§ About this task: From the entries below, return exactly the lines beginning at the one that contains "discriminate." and ending at the one that contains "not of the form", both of them included, and only those lines.

§ Records for this exercise:
***
Lemma release_stops_at_first_failure_witness :
  let h := {| Release.porcelain := "";
              Release.gitExit := fun args =>
                if bool_decide (args = ["push"]) then 0 else 128 |} in
  let run := Release.release h ["1.2.3"; "ignored"] in
  run.1 = [Release.Git ["status"; "--porcelain"];
           Release.Echo "Using version v1.2.3"; Release.Git ["push"];
           Release.Git ["tag"; "-a"; "v1.2.3"; "-m"; "v1.2.3"]]
  /\ Release.exitStatus run.2 = 128.
Proof.
  intros h.
  refine (release_stops_at_first_failure h ["1.2.3"; "ignored"] eq_refl _ _);
    discriminate.
Defined.

(** The release of 1.2.3 on a clean workspace, and two edges of the version
    check: an empty version is let through and tagged [v]; a version that is
    not of the form X.Y.Z is let through as well. *)
Example release_1_2_3 :
  Release.release Release.exampleHost ["1.2.3"]
  = ([Release.Git ["status"; "--porcelain"]; Release.Echo "Using version v1.2.3";
      Release.Git ["push"]; Release.Git ["tag"; "-a"; "v1.2.3"; "-m"; "v1.2.3"];
      Release.Git ["push"; "origin"; "v1.2.3"]], Returned tt).
Proof. vm_compute. reflexivity. Qed.

Example release_empty_version :
  Release.changes (Release.release Release.exampleHost [""]).1
  = [["push"]; ["tag"; "-a"; "v"; "-m"; "v"]; ["push"; "origin"; "v"]].
Proof. vm_compute. reflexivity. Qed.

Example release_v_prefixed :
  Release.release Release.exampleHost ["v1.2.3"]
  = ([Release.Git ["status"; "--porcelain"];
      Release.Echo "Version is incorrect; must match format X.Y.Z"], Exited 1).
Proof. vm_compute. reflexivity. Qed.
***
§ Written response:
    discriminate.
Defined.

(** The release of 1.2.3 on a clean workspace, and two edges of the version
    check: an empty version is let through and tagged [v]; a version that is
    not of the form X.Y.Z is let through as well. *)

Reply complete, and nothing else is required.